Wednesday, March 20, 2013

Oxygenation with Hydrogen Peroxide

Yeast require oxygen in order to synthesize compounds during growth.  The lack of oxygen will therefore become evident if the yeast are put in conditions that with adequate oxygen would produce large amounts of growth.  In order to highlight the use of oxygen in these tests a high gravity wort will be used and drastically under pitched.  If the free oxygen in hydrogen peroxide can be utilized by the yeast then this should make it evident.

The Test

The hydrogen peroxide solution at the pharmacy here is 3%.  For each molecule of 2(HO) there is one Oxygen molecule that can disassociate.  It takes two of them to make oxygen gas.  With some molar math this means that the solution available at the drug store is equivalent to a 7000ppm O2 solution.

For the tests these will be diluted down to more reasonable amounts of oxygen.  350, 175, 88, 44, 22, 11, 5, 3 and zero will be used.  Each test will be done in triplicate.

All tubes will be inoculated with a 21°P wort and 1 million cells per ml.  (under pitching by a factor of twenty in a very high gravity wort.)

All tubes will be done in triplicate.

All of the tubes initial gravity, final gravity and final cell volume will be recorded.  A cell count will be conducted on three of the tubes with the lowest volume of cells and three tubes with the highest volume of cells. From this information final cell counts will be derived for all 27 tubes.

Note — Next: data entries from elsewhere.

Definition with_sentries (st : seg_state) (ses : list seg_entry) : seg_state := {|
  sg := sg st; sg_sentries := ses; sg_cursegs := sg_cursegs st; sg_counts := sg_counts st;
  sg_main_bitmap := sg_main_bitmap st; sg_sit_area := sg_sit_area st; sg_disk := sg_disk st |}.
Definition with_cursegs (st : seg_state) (cs : list curseg_info) : seg_state := {|
  sg := sg st; sg_sentries := sg_sentries st; sg_cursegs := cs; sg_counts := sg_counts st;
  sg_main_bitmap := sg_main_bitmap st; sg_sit_area := sg_sit_area st; sg_disk := sg_disk st |}.
Definition with_counts (st : seg_state) (n : seg_counts) : seg_state := {|
  sg := sg st; sg_sentries := sg_sentries st; sg_cursegs := sg_cursegs st; sg_counts := n;
  sg_main_bitmap := sg_main_bitmap st; sg_sit_area := sg_sit_area st; sg_disk := sg_disk st |}.
Definition with_area_maps (st : seg_state) (main sit : list Z) : seg_state := {|
  sg := sg st; sg_sentries := sg_sentries st; sg_cursegs := sg_cursegs st; sg_counts := sg_counts st;
  sg_main_bitmap := main; sg_sit_area := sit; sg_disk := sg_disk st |}.
Definition with_seg_disk (st : seg_state) (d : disk) : seg_state := {|
  sg := sg st; sg_sentries := sg_sentries st; sg_cursegs := sg_cursegs st; sg_counts := sg_counts st;
  sg_main_bitmap := sg_main_bitmap st; sg_sit_area := sg_sit_area st; sg_disk := d |}.

(** * Addresses *)

Definition blocks_per_seg (g : seg_cfg) : Z := Z.shiftl 1 (g_log g).
Definition START_BLOCK (g : seg_cfg) (segno : Z) : Z :=
  u32 (g_main_blkaddr g + u32 (Z.shiftl segno (g_log g))).
Definition GET_SUM_BLKADDR (g : seg_cfg) (segno : Z) : Z := u32 (g_ssa_blkaddr g + segno).
Definition BLKOFF_FROM_MAIN (g : seg_cfg) (blk_addr : Z) : res Z :=
  _ ← assert_ (g_main_blkaddr g <=? blk_addr); Ok (blk_addr - g_main_blkaddr g).
Definition GET_SEGNO (g : seg_cfg) (blk_addr : Z) : res Z :=
  off ← BLKOFF_FROM_MAIN g blk_addr; Ok (u32 (Z.shiftr off (g_log g))).
Definition OFFSET_IN_SEG (g : seg_cfg) (blk_addr : Z) : res Z :=
  off ← BLKOFF_FROM_MAIN g blk_addr;
  _ ← defined_ ((0 <=? g_log g) && (g_log g <? 31));
  Ok (u32 (off mod Z.shiftl 1 (g_log g))).
Definition TOTAL_SEGS (g : seg_cfg) : Z := g_main_segments g.
Definition RO (g : seg_cfg) : bool := has_feature (sb_feature (g_super g)) F2FS_FEATURE_RO.

Definition IS_CUR_SEGNO (st : seg_state) (segno : Z) : bool :=
  existsb (fun c => segno =? cs_segno c) (take (Z.to_nat NO_CHECK_TYPE) (sg_cursegs st)).

(** * Segment entries *)

Definition CP_UMOUNT_FLAG : Z := 0x1.
Definition need_fsync_data_record (g : seg_cfg) : res bool :=
  f ← is_set_ckpt_flags (g_ckpt g) CP_UMOUNT_FLAG; Ok (negb f || g_zoned_hm g).

Definition get_seg_entry (st : seg_state) (segno : Z) : res seg_entry := rd (sg_sentries st) segno.
Definition set_seg_entry (st : seg_state) (segno : Z) (se : seg_entry) : res seg_state :=
  ses ← wr (sg_sentries st) segno se; Ok (with_sentries st ses).

Definition get_seg_vblocks (g : seg_cfg) (se : seg_entry) : res Z :=
  n ← need_fsync_data_record g; Ok (if n : bool then se_ckpt_valid_blocks se else se_valid_blocks se).
Definition get_seg_bitmap (g : seg_cfg) (se : seg_entry) : res (list Z) :=
  n ← need_fsync_data_record g; Ok (if n : bool then se_ckpt_map se else se_cur_map se).
Definition get_seg_type (g : seg_cfg) (se : seg_entry) : res Z :=
  n ← need_fsync_data_record g; Ok (if n : bool then se_ckpt_type se else se_type se).

Definition set_se_type (se : seg_entry) (t : Z) : seg_entry := {|
  se_valid_blocks := se_valid_blocks se; se_ckpt_valid_blocks := se_ckpt_valid_blocks se;
  se_cur_map := se_cur_map se; se_ckpt_map := se_ckpt_map se; se_type := t;
  se_orig_type := se_orig_type se; se_ckpt_type := se_ckpt_type se; se_mtime := se_mtime se;
  se_dirty := se_dirty se |}.
Definition set_se_dirty (se : seg_entry) : seg_entry := {|
  se_valid_blocks := se_valid_blocks se; se_ckpt_valid_blocks := se_ckpt_valid_blocks se;
  se_cur_map := se_cur_map se; se_ckpt_map := se_ckpt_map se; se_type := se_type se;
  se_orig_type := se_orig_type se; se_ckpt_type := se_ckpt_type se; se_mtime := se_mtime se;
  se_dirty := true |}.

(** [is_usable_seg] is constant without zoned-device support. *)
Definition is_usable_seg (g : seg_cfg) (segno : Z) : bool := true.
Definition get_usable_seg_count (g : seg_cfg) : Z := TOTAL_SEGS g.

Fixpoint get_free_segments_loop (n : nat) (st : seg_state) (i free_segs : Z) : res Z :=
  match n with
  | O => Ok free_segs
  | S n =>
      se ← get_seg_entry st i;
      let free := (se_valid_blocks se =? 0) && negb (IS_CUR_SEGNO st i) && is_usable_seg (sg st) i in
      get_free_segments_loop n st (i + 1) (if free then u32 (free_segs + 1) else free_segs)
  end.
Definition get_free_segments (st : seg_state) : res Z :=
  get_free_segments_loop (Z.to_nat (TOTAL_SEGS (sg st))) st 0 0.

Fixpoint set_section_type_loop (n : nat) (st : seg_state) (segno type : Z) : res seg_state :=
  match n with
  | O => Ok st
  | S n =>
      se ← get_seg_entry st segno;
      st ← set_seg_entry st segno (set_se_type se (u8 type));
      set_section_type_loop n st (u32 (segno + 1)) type
  end.
Definition set_section_type (st : seg_state) (segno type : Z) : res seg_state :=
  if g_segs_per_sec (sg st) =? 1 then Ok st
  else set_section_type_loop (Z.to_nat (g_segs_per_sec (sg st))) st segno type.

(** * Searching a free block *)

(** [i == sbi->segs_per_sec] after the loop over the other segments of the section. *)
Fixpoint section_unused (n : nat) (st : seg_state) (segno : Z) : res bool :=
  match n with
  | O => Ok true
  | S n =>
      se2 ← get_seg_entry st segno;
      v ← get_seg_vblocks (sg st) se2;
      if v =? 0 then section_unused n st (u32 (segno + 1)) else Ok false
  end.

(** One turn of the [while] loop at [to]: the block is taken (and the type of its
    section set), or the search goes on elsewhere. [write_pointer_at_zone_start]
    is constant without zoned-device support. *)
Definition find_next_free_step (st : seg_state) (to left want_type : Z) (new_sec not_enough : bool)
    : res (seg_state + Z) :=
  let g := sg st in
  segno ← GET_SEGNO g to;
  offset ← OFFSET_IN_SEG g to;
  se ← get_seg_entry st segno;
  vblocks ← get_seg_vblocks g se;
  bitmap ← get_seg_bitmap g se;
  type ← get_seg_type g se;
  let next_segment :=
    if left =? 0 then START_BLOCK g (u32 (segno + 1)) else u32 (START_BLOCK g segno - 1) in
  if vblocks =? blocks_per_seg g then Ok (inr next_segment)
  else if negb (RO g) && IS_CUR_SEGNO st segno then Ok (inr next_segment)
  else if (vblocks =? 0) && not_enough then Ok (inr next_segment)
  else
    fresh ← (if vblocks =? 0 then
               _ ← defined_ (negb (g_segs_per_sec g =? 0));
               if segno mod g_segs_per_sec g =? 0
               then section_unused (Z.to_nat (g_segs_per_sec g - 1)) st (u32 (segno + 1)) else Ok false
             else Ok false);
    if fresh : bool then st ← set_section_type st segno want_type; Ok (inl st)
    else
      free ← (if (type =? want_type) && negb new_sec
              then b ← f2fs_test_bit offset bitmap; Ok (b =? 0) else Ok false);
      if free : bool then Ok (inl st)
      else Ok (inr (if left =? 0 then to + 1 else to - 1)).

Fixpoint find_next_free_loop (fuel : nat) (st : seg_state) (to left want_type : Z)
    (new_sec not_enough : bool) (end_blkaddr : Z) : res (Z * Z * seg_state) :=
  match fuel with
  | O => NoFuel
  | S fuel =>
      if (g_main_blkaddr (sg st) <=? to) && (to <? end_blkaddr) then
        r ← find_next_free_step st to left want_type new_sec not_enough;
        match r with
        | inl st => Ok (0, to, st)
        | inr to => find_next_free_loop fuel st to left want_type new_sec not_enough end_blkaddr
        end
      else Ok (-1, to, st)
  end.

(** The return value, [*to] and the state; every turn moves [*to] by at least one
    block inside the main area. *)
Definition find_next_free_block (st : seg_state) (to left want_type : Z) (new_sec : bool)
    : res (Z * Z * seg_state) :=
  let g := sg st in
  _ ← defined_ ((0 <=? sb_log_blocks_per_seg (g_super g)) && (sb_log_blocks_per_seg (g_super g) <? 32));
  let end_blkaddr := u32 (u32 (Z.shiftl (sb_segment_count_main (g_super g))
                                        (sb_log_blocks_per_seg (g_super g)))
                          + sb_main_blkaddr (g_super g)) in
  let to := if 0 <? to then to - left else to in
  free ← get_free_segments st;
  let not_enough := free <=? u32 (g_reserved_segments g + 1) in
  find_next_free_loop (S (Z.to_nat (end_blkaddr - g_main_blkaddr g))) st to left want_type new_sec
    not_enough end_blkaddr.

(** * Summaries *)

Inductive seg_type := SEG_TYPE_DATA | SEG_TYPE_CUR_DATA | SEG_TYPE_NODE | SEG_TYPE_CUR_NODE | SEG_TYPE_MAX.

Definition SUMMARY_SIZE : Z := 7.
Definition ENTRIES_IN_SUM : Z := 512.
Definition SUM_ENTRIES_SIZE : Z := SUMMARY_SIZE * ENTRIES_IN_SUM.
Definition ofs_sum_footer : Z := 4091.
Definition SUM_TYPE_NODE : Z := 1.
Definition SUM_TYPE_DATA : Z := 0.

(** [set_summary]: the seven bytes of a [struct f2fs_summary]. *)
Definition set_summary (nid ofs_in_node version : Z) : list Z :=
  le_bytes 4 nid ++ [u8 version] ++ le_bytes 2 (u16 ofs_in_node).

Definition IS_SUM_NODE_SEG (sum_blk : list Z) : res bool :=
  t ← rd sum_blk ofs_sum_footer; Ok (t =? SUM_TYPE_NODE).
Definition IS_SUM_DATA_SEG (sum_blk : list Z) : res bool :=
  t ← rd sum_blk ofs_sum_footer; Ok (t =? SUM_TYPE_DATA).

(** The first index from [i] on with [segno == get_cp(...[i])]. *)
Fixpoint find_cp_segno (n : nat) (cp : list Z) (ofs : Z -> Z) (i segno : Z) : res (option Z) :=
  match n with
  | O => Ok None
  | S n =>
      s ← get_le32 cp (ofs i);
      if segno =? s then Ok (Some i) else find_cp_segno n cp ofs (i + 1) segno
  end.

(** The summary block, the current segment it is shared with (if any), the type
    and whether the type is given as a negative number. *)
Definition get_sum_block (st : seg_state) (segno : Z) : res (list Z * option Z * seg_type * bool) :=
  let g := sg st in
  node ← find_cp_segno 3 (g_ckpt g) ofs_cur_node_segno 0 segno;
  match node with
  | Some type =>
      curseg ← rd (sg_cursegs st) (CURSEG_HOT_NODE + type);
      is_node ← IS_SUM_NODE_SEG (cs_sum_blk curseg);
      Ok (cs_sum_blk curseg, Some (CURSEG_HOT_NODE + type), SEG_TYPE_CUR_NODE, negb is_node)
  | None =>
      data ← find_cp_segno 3 (g_ckpt g) ofs_cur_data_segno 0 segno;
      match data with
      | Some type =>
          curseg ← rd (sg_cursegs st) type;
          is_node ← IS_SUM_NODE_SEG (cs_sum_blk curseg);
          Ok (cs_sum_blk curseg, Some type, SEG_TYPE_CUR_DATA, is_node)
      | None =>
          sum_blk ← disk_read_or_die (sg_disk st) (GET_SUM_BLKADDR g segno);
          is_node ← IS_SUM_NODE_SEG sum_blk;
          is_data ← IS_SUM_DATA_SEG sum_blk;
          Ok (sum_blk, None, if is_node : bool then SEG_TYPE_NODE
                             else if is_data : bool then SEG_TYPE_DATA else SEG_TYPE_MAX, false)
      end
  end.

Definition get_sum_entry (st : seg_state) (blk_addr : Z) : res (list Z * seg_type * bool) :=
  segno ← GET_SEGNO (sg st) blk_addr;
  offset ← OFFSET_IN_SEG (sg st) blk_addr;
  '(sum_blk, _, type, neg) ← get_sum_block st segno;
  e ← rd_bytes sum_blk (SUMMARY_SIZE * offset) (Z.to_nat SUMMARY_SIZE);
  Ok (e, type, neg).

Definition set_sum_blk (c : curseg_info) (b : list Z) : curseg_info := {|
  cs_sum_blk := b; cs_alloc_type := cs_alloc_type c; cs_segno := cs_segno c;
  cs_next_blkoff := cs_next_blkoff c |}.

(** Storing through the pointer that [get_sum_block] returned. *)
Definition store_sum_blk (st : seg_state) (shared : option Z) (b : list Z) : res seg_state :=
  match shared with
  | Some i => c ← rd (sg_cursegs st) i; cs ← wr (sg_cursegs st) i (set_sum_blk c b); Ok (with_cursegs st cs)
  | None => Ok st
  end.

Definition update_sum_entry (st : seg_state) (blk_addr : Z) (sum : list Z) : res seg_state :=
  let g := sg st in
  if RO g then Ok st
  else
    segno ← GET_SEGNO g blk_addr;
    offset ← OFFSET_IN_SEG g blk_addr;
    se ← get_seg_entry st segno;
    '(sum_blk, shared, _, _) ← get_sum_block st segno;
    sum_blk ← wr_list sum_blk (SUMMARY_SIZE * offset) sum;
    sum_blk ← wr sum_blk ofs_sum_footer (if IS_NODESEG (se_type se) then SUM_TYPE_NODE else SUM_TYPE_DATA);
    st ← store_sum_blk st shared sum_blk;
    d ← disk_write_or_die (sg_disk st) (GET_SUM_BLKADDR g segno) sum_blk;
    Ok (with_seg_disk st d).

(** * The maps of fsck *)

Definition f2fs_set_main_bitmap (st : seg_state) (blk type : Z) : res (Z * seg_state) :=
  segno ← GET_SEGNO (sg st) blk;
  se ← get_seg_entry st segno;
  let fix_ := (NO_CHECK_TYPE <=? se_type se) || negb (Bool.eqb (IS_DATASEG (se_type se)) (IS_DATASEG type)) in
  st ← (if fix_ then set_seg_entry st segno (set_se_type se (u8 type)) else Ok st);
  off ← BLKOFF_FROM_MAIN (sg st) blk;
  '(r, bm) ← f2fs_set_bit off (sg_main_bitmap st);
  Ok (r, with_area_maps st bm (sg_sit_area st)).

Definition f2fs_test_main_bitmap (st : seg_state) (blk : Z) : res Z :=
  off ← BLKOFF_FROM_MAIN (sg st) blk; f2fs_test_bit off (sg_main_bitmap st).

In addition, daily cell counts will be preformed on two additional tubes.  One containing no additional hydrogen peroxide and the other containing the 11ppm oxygen equivalent using hydrogen peroxide.  Daily cell count and gravity will be checked.

The results

Hydrogen peroxide was effective at adding oxygen to the wort, but did not improve attenuation.  The toxicity of the hydrogen peroxide was detrimental to yeast growth.  The optimum level was an equivalent of 50ppm of oxygen although at this level the results were similar to adding no oxygen.  The high gravity wort with low pitch rate took 12 days to complete with and without the added oxygen, although fermentation without added oxygen in the form of hydrogen peroxide was significantly faster.